Exercise details:
Could you restate exactly the lines that begin at the line with "Theorem apply_workflow_no_workflow (d" and end at the final line of the data?

(Saved entries)
▽

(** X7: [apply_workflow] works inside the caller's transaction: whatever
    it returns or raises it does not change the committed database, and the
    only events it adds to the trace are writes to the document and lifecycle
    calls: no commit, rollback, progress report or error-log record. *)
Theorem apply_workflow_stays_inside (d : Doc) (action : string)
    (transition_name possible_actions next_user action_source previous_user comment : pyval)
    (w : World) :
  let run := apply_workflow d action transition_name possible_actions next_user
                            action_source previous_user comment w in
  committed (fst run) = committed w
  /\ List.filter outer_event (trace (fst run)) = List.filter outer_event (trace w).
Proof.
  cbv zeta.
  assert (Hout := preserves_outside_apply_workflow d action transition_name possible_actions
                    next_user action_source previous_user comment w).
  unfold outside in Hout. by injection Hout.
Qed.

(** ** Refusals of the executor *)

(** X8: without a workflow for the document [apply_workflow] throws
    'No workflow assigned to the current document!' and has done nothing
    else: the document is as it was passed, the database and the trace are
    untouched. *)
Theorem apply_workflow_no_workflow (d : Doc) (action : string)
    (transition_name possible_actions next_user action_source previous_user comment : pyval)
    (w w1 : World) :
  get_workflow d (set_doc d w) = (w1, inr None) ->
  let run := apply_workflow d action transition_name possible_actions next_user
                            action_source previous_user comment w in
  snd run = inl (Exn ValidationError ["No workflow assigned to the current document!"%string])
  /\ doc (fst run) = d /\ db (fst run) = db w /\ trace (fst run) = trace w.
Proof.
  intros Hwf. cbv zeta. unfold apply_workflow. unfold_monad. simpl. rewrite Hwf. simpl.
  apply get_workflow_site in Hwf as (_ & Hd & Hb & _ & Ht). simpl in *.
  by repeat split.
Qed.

△

Problem solution:
Theorem apply_workflow_no_workflow (d : Doc) (action : string)
    (transition_name possible_actions next_user action_source previous_user comment : pyval)
    (w w1 : World) :
  get_workflow d (set_doc d w) = (w1, inr None) ->
  let run := apply_workflow d action transition_name possible_actions next_user
                            action_source previous_user comment w in
  snd run = inl (Exn ValidationError ["No workflow assigned to the current document!"%string])
  /\ doc (fst run) = d /\ db (fst run) = db w /\ trace (fst run) = trace w.
Proof.
  intros Hwf. cbv zeta. unfold apply_workflow. unfold_monad. simpl. rewrite Hwf. simpl.
  apply get_workflow_site in Hwf as (_ & Hd & Hb & _ & Ht). simpl in *.
  by repeat split.
Qed.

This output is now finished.